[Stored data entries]
========================================================================
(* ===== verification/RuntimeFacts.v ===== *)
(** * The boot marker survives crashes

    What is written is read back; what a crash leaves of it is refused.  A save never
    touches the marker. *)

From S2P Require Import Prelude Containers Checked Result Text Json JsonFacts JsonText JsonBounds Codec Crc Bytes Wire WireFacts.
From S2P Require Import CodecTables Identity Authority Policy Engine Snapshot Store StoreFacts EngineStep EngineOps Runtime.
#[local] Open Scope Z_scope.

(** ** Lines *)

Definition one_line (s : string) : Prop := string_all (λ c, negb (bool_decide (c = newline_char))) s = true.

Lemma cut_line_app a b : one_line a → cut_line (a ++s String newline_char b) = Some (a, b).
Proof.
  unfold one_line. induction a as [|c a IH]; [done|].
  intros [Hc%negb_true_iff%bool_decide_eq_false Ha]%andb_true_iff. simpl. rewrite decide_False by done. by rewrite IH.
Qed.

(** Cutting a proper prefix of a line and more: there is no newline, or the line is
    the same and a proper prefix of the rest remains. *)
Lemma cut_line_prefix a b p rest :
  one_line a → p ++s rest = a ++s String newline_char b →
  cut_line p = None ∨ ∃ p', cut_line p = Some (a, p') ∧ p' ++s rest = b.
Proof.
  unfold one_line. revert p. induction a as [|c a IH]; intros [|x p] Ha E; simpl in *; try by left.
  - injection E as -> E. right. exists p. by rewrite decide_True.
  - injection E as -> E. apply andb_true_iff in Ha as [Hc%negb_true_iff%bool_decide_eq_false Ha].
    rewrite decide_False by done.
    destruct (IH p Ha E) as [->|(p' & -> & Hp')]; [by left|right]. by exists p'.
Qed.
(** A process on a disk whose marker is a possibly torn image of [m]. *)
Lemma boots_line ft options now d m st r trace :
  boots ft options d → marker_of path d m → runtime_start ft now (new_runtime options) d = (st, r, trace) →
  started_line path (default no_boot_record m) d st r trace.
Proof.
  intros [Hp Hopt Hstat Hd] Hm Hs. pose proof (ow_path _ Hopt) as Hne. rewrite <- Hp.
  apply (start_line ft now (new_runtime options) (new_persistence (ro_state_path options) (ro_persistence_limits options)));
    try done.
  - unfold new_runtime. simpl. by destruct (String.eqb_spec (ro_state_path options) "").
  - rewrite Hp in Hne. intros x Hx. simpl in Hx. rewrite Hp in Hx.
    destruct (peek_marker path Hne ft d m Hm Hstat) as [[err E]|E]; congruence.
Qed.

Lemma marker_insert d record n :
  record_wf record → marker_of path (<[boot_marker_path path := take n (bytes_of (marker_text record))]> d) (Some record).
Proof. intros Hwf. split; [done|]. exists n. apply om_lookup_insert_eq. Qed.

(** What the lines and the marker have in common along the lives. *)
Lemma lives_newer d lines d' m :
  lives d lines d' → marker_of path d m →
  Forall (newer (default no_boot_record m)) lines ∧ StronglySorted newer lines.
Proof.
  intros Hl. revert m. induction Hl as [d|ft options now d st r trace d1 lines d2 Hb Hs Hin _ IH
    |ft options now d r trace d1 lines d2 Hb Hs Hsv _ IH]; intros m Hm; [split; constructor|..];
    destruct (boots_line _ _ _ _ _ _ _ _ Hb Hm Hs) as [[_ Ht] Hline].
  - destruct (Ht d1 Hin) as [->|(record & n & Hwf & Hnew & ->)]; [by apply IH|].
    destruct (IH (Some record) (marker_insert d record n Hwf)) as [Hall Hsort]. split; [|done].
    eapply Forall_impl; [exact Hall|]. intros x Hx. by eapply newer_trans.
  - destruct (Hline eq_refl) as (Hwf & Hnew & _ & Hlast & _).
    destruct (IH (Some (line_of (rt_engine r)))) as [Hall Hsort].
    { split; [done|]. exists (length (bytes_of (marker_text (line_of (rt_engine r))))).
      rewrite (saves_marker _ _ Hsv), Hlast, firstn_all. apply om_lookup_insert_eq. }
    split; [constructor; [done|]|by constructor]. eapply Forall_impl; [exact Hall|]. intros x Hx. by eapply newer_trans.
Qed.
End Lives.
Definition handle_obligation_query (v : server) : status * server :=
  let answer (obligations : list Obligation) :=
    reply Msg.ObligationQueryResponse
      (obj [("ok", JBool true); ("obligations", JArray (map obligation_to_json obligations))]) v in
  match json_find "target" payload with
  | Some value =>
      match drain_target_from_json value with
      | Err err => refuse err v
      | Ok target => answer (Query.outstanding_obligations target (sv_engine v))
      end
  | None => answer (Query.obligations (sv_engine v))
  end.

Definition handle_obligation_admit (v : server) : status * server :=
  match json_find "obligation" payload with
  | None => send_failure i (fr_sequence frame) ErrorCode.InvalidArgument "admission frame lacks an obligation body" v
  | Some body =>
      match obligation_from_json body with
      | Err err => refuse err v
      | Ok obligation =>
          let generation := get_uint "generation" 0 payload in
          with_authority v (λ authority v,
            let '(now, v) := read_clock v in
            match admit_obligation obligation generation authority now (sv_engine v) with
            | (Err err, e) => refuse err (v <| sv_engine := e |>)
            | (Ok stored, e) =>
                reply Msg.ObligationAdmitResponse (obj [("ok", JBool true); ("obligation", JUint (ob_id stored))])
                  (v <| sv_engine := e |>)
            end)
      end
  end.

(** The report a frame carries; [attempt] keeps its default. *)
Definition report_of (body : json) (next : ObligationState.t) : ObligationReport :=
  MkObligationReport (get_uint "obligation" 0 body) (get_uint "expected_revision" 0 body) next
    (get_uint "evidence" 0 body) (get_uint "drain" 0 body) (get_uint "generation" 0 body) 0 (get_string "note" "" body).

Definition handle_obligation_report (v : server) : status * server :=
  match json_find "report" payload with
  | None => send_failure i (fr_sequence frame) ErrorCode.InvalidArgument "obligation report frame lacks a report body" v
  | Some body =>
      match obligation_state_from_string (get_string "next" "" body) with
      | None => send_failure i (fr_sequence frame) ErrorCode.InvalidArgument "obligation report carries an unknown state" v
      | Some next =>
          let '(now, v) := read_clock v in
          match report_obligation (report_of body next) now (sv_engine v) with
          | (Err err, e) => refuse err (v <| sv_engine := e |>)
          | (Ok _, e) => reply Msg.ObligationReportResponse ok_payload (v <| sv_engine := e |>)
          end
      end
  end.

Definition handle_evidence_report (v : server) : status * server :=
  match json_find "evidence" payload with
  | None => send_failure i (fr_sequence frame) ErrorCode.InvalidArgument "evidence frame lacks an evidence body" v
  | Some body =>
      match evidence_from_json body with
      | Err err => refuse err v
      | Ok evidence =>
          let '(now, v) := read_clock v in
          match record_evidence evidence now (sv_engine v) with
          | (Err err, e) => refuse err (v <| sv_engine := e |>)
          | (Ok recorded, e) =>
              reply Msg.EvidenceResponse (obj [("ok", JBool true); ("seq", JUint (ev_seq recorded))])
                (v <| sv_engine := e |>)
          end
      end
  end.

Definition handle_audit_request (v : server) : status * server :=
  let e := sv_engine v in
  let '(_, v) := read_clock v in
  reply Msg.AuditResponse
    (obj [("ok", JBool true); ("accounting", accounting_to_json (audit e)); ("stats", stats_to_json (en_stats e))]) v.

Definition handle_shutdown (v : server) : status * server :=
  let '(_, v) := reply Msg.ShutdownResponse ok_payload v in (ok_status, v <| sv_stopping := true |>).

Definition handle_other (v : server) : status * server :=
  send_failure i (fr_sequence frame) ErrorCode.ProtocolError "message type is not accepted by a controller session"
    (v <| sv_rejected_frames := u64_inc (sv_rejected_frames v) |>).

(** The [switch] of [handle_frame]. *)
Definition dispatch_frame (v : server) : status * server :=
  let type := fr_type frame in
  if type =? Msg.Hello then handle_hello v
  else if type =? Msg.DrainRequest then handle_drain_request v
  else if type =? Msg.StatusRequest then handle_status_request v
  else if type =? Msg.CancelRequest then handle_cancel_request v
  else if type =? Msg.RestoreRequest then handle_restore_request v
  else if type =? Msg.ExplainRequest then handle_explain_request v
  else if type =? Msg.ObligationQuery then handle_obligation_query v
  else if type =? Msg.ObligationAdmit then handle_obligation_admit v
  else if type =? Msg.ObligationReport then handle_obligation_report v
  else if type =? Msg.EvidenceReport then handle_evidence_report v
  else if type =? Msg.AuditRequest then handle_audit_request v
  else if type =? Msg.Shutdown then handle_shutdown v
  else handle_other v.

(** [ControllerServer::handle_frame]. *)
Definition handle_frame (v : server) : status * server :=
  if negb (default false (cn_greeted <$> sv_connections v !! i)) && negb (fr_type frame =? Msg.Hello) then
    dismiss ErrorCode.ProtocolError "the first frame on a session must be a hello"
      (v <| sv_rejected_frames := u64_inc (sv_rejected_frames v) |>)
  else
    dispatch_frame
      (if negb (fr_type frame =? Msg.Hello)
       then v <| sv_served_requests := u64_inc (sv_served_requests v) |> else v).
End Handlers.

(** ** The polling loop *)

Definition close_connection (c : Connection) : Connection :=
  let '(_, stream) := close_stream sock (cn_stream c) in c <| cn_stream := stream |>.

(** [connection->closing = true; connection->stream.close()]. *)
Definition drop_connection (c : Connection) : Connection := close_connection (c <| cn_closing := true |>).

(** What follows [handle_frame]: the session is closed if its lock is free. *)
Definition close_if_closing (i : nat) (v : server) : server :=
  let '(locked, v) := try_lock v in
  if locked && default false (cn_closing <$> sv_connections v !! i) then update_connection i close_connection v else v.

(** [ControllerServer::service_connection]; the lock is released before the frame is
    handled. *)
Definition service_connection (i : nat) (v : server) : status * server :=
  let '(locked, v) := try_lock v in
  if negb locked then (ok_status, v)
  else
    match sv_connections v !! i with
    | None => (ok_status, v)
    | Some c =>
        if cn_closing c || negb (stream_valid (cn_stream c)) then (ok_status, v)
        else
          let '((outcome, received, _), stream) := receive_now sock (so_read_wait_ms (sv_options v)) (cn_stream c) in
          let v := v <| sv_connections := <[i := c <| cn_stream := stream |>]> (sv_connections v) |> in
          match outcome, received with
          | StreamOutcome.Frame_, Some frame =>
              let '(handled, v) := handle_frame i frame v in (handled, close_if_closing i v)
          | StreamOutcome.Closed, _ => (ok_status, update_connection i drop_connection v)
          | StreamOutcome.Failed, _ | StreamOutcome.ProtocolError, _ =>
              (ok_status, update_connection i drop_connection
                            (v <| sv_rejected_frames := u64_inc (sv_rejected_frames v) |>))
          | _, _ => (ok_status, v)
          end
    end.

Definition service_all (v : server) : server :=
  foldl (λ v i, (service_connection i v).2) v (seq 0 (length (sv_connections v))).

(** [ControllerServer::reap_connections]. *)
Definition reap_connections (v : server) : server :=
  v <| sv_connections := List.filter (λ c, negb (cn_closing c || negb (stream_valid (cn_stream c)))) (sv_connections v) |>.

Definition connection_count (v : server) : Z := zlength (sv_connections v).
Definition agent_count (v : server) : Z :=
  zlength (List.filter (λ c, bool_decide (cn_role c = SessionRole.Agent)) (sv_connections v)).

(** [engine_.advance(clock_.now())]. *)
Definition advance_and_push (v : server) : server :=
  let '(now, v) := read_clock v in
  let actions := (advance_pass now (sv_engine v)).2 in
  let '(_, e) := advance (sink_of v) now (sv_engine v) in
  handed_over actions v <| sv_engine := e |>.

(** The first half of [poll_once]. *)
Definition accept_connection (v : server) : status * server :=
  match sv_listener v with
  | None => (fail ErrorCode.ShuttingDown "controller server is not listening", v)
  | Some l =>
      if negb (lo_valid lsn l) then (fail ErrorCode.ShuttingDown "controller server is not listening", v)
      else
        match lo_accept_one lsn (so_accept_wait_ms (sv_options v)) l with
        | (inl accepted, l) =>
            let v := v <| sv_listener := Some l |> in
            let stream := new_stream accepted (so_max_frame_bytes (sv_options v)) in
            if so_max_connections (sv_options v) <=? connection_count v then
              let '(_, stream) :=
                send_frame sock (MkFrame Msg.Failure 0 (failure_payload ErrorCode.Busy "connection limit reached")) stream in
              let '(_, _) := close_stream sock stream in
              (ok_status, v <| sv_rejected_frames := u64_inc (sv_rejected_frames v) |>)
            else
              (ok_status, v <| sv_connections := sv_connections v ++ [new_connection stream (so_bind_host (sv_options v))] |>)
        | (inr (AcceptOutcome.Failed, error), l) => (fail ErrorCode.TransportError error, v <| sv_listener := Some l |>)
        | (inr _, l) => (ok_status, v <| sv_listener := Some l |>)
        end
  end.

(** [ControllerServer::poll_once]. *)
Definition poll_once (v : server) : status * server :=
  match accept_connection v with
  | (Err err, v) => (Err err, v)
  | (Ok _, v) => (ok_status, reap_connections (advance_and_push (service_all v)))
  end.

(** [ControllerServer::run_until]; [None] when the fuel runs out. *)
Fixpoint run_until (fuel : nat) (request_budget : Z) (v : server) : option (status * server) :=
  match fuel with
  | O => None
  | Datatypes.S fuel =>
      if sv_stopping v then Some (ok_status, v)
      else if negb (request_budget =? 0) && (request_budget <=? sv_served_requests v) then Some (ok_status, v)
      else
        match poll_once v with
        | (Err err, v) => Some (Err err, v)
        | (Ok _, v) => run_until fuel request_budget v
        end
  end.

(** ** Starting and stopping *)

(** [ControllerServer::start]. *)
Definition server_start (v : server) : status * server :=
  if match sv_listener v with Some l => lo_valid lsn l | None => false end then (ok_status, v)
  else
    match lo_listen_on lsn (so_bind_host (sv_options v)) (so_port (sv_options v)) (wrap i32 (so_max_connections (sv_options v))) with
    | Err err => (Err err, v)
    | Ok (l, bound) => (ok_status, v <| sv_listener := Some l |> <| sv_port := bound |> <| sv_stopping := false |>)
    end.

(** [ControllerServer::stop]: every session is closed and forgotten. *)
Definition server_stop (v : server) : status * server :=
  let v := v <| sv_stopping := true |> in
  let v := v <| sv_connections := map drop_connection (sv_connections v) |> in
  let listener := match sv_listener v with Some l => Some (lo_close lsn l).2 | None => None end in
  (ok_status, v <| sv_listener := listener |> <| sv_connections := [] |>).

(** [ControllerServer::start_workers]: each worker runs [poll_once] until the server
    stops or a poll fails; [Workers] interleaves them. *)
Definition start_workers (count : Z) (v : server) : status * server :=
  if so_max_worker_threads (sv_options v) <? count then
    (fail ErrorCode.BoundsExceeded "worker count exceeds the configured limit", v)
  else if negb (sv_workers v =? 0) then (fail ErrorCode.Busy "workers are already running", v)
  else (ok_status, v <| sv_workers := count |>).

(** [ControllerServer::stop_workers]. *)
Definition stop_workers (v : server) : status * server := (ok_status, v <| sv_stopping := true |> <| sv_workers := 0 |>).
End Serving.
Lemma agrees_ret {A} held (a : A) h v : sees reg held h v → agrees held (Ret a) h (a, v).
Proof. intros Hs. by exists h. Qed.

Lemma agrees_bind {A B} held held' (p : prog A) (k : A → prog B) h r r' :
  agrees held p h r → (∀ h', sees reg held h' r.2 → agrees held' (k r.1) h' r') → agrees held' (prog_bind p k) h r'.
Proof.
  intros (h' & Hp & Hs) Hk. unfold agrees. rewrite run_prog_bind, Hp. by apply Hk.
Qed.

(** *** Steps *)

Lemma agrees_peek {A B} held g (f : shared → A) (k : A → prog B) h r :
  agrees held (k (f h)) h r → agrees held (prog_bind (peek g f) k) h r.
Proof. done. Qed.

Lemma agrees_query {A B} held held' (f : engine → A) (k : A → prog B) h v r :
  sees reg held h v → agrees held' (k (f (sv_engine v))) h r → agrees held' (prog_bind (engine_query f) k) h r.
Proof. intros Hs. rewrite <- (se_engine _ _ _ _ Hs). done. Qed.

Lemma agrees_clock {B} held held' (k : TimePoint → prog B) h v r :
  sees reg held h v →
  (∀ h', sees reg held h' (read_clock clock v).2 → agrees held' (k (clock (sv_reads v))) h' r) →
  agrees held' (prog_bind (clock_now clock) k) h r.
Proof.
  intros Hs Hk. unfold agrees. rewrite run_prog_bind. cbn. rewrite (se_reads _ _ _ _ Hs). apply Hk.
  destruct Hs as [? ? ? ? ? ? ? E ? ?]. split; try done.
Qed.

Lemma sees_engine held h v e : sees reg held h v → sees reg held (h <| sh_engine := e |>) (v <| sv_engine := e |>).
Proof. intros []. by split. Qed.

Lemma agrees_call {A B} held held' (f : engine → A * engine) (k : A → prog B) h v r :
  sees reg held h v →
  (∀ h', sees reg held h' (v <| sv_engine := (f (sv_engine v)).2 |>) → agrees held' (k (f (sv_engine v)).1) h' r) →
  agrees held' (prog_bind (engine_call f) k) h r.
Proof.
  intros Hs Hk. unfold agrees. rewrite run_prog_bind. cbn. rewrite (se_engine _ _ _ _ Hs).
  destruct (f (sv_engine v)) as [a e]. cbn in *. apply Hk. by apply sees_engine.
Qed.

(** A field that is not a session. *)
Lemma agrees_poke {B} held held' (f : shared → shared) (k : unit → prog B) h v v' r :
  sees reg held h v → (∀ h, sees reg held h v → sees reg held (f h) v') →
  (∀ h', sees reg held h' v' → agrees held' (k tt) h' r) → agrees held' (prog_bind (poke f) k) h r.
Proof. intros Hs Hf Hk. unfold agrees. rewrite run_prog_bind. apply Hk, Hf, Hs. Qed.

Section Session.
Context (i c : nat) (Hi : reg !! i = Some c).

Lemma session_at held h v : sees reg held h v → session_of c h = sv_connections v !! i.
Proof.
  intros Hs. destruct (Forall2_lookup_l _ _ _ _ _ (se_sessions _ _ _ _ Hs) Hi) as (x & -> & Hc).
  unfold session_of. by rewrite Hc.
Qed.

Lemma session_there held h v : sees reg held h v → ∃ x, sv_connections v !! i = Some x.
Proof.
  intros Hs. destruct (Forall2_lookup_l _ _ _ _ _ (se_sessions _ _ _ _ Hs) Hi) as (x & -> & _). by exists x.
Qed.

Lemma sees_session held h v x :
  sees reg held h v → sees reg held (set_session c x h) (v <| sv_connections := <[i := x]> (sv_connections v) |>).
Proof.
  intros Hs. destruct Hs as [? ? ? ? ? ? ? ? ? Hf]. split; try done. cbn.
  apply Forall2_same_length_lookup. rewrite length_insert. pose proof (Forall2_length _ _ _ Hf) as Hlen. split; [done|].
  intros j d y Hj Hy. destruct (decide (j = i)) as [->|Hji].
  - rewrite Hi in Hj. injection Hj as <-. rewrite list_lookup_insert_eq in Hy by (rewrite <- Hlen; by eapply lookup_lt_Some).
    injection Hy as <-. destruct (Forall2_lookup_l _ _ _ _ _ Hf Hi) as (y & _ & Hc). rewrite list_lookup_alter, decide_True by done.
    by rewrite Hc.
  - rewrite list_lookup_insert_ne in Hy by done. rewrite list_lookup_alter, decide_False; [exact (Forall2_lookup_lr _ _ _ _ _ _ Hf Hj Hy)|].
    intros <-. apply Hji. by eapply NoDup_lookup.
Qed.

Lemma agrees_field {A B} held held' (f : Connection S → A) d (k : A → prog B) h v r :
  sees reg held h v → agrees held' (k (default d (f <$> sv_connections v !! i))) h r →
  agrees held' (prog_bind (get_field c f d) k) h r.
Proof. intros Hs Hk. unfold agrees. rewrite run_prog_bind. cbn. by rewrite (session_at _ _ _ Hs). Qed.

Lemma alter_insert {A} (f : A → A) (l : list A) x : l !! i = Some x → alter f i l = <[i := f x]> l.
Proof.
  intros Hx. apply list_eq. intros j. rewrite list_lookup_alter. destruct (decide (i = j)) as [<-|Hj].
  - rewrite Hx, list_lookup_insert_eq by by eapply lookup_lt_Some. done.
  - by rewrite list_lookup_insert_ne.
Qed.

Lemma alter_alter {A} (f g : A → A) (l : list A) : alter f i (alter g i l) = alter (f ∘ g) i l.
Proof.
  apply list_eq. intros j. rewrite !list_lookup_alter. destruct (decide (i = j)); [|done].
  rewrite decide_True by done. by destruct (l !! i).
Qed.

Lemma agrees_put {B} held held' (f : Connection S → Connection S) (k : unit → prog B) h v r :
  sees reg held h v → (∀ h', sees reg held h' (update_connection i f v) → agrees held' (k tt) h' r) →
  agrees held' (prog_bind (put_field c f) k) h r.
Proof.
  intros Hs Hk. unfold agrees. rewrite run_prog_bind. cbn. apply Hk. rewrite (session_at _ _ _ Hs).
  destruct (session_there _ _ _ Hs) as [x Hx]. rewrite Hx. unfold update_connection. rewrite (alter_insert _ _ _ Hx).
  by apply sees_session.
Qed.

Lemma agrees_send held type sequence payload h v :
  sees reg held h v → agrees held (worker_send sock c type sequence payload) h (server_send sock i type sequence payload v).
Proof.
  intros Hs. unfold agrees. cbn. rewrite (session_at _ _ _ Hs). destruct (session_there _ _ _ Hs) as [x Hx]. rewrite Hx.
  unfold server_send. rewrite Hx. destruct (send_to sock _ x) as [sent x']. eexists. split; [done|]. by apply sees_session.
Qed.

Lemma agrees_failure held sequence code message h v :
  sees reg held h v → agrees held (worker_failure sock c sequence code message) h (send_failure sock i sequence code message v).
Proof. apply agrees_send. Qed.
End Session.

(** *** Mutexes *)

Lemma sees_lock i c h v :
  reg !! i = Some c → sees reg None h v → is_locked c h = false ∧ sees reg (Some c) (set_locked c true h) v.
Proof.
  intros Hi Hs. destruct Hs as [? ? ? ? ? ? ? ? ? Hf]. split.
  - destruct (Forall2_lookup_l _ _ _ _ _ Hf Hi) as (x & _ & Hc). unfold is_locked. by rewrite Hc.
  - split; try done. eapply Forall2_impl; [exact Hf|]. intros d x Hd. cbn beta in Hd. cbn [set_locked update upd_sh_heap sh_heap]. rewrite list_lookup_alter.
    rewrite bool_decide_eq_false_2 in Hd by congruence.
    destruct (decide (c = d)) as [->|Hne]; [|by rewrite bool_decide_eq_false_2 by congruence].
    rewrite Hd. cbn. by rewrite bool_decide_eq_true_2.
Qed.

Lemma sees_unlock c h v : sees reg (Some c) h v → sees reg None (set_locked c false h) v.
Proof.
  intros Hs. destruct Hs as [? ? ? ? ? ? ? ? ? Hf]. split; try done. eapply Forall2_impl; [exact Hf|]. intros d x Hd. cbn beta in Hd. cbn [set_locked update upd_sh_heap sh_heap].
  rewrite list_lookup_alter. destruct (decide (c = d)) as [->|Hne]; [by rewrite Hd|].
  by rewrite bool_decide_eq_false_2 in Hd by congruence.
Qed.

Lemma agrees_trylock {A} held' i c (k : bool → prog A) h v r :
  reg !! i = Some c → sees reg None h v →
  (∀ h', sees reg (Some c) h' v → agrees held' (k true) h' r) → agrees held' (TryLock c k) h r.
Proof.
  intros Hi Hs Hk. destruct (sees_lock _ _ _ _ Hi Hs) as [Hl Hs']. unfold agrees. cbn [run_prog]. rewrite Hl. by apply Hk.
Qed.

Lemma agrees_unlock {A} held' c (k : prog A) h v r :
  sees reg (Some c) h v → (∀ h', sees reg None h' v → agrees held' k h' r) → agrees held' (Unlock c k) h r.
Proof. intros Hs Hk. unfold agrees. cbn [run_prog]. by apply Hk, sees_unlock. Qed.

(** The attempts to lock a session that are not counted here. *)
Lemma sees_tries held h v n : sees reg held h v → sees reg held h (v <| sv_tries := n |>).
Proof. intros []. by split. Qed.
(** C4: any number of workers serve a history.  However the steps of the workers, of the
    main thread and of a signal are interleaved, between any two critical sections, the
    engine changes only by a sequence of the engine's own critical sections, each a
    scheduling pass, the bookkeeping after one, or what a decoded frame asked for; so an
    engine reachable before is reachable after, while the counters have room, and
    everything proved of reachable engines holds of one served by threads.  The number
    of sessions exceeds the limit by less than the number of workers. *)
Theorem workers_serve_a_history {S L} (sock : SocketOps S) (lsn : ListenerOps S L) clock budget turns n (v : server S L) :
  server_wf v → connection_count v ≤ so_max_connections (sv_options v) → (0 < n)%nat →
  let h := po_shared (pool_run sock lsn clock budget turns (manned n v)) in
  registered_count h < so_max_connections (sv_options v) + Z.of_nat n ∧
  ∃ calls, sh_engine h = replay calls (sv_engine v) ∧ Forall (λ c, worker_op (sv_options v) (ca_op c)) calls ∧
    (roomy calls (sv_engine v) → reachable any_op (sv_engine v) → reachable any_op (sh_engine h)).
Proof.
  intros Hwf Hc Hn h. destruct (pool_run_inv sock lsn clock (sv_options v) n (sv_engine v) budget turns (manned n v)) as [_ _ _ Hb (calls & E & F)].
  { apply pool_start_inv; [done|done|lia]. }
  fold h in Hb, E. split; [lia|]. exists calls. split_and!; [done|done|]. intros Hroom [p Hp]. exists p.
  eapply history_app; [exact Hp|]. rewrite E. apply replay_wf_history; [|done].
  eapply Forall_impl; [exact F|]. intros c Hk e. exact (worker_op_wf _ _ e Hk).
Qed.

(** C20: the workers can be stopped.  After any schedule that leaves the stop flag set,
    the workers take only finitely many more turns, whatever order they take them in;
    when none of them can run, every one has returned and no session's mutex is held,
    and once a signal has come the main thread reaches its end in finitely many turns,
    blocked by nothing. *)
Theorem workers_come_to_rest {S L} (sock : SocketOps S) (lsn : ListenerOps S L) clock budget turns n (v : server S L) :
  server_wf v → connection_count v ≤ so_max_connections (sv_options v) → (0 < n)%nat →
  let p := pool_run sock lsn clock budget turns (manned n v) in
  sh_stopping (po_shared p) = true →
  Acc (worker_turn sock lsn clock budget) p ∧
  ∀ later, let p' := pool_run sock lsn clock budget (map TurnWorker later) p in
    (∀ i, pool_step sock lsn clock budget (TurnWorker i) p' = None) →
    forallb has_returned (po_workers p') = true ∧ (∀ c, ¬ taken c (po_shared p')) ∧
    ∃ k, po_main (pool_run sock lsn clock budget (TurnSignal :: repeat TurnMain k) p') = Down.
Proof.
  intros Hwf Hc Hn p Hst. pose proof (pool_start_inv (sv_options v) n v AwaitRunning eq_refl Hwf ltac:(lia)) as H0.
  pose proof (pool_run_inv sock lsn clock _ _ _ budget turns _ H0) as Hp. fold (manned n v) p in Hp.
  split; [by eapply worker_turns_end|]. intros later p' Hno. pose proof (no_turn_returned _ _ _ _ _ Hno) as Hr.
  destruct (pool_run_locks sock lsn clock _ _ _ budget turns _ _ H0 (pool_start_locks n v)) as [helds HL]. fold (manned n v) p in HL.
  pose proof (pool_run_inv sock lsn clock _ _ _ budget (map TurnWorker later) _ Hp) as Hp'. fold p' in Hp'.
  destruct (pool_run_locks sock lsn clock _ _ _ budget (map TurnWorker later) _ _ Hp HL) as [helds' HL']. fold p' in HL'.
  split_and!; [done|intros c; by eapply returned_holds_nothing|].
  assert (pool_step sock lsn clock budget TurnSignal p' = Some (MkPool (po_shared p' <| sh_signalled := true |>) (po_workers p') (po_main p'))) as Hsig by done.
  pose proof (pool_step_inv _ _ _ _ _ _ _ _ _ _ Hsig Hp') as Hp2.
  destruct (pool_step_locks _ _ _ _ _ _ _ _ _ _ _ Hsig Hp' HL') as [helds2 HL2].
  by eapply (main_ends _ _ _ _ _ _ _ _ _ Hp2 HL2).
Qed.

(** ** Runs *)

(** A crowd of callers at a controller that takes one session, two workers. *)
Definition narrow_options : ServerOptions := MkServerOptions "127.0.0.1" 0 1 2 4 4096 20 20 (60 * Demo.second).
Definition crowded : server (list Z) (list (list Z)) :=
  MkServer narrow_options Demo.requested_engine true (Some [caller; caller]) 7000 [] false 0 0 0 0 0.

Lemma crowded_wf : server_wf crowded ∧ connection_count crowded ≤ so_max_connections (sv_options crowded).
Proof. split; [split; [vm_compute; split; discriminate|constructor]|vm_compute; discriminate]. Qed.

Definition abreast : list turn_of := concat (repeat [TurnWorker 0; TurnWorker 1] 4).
========================================================================
What you are asked to do:
Once you find the line with "with_authority v (λ" in the entries above, output it and each line after it up to and including the line with "match report_obligation (report_of", and nothing else.

Response to this task:
          with_authority v (λ authority v,
            let '(now, v) := read_clock v in
            match admit_obligation obligation generation authority now (sv_engine v) with
            | (Err err, e) => refuse err (v <| sv_engine := e |>)
            | (Ok stored, e) =>
                reply Msg.ObligationAdmitResponse (obj [("ok", JBool true); ("obligation", JUint (ob_id stored))])
                  (v <| sv_engine := e |>)
            end)
      end
  end.

(** The report a frame carries; [attempt] keeps its default. *)
Definition report_of (body : json) (next : ObligationState.t) : ObligationReport :=
  MkObligationReport (get_uint "obligation" 0 body) (get_uint "expected_revision" 0 body) next
    (get_uint "evidence" 0 body) (get_uint "drain" 0 body) (get_uint "generation" 0 body) 0 (get_string "note" "" body).

Definition handle_obligation_report (v : server) : status * server :=
  match json_find "report" payload with
  | None => send_failure i (fr_sequence frame) ErrorCode.InvalidArgument "obligation report frame lacks a report body" v
  | Some body =>
      match obligation_state_from_string (get_string "next" "" body) with
      | None => send_failure i (fr_sequence frame) ErrorCode.InvalidArgument "obligation report carries an unknown state" v
      | Some next =>
          let '(now, v) := read_clock v in
          match report_obligation (report_of body next) now (sv_engine v) with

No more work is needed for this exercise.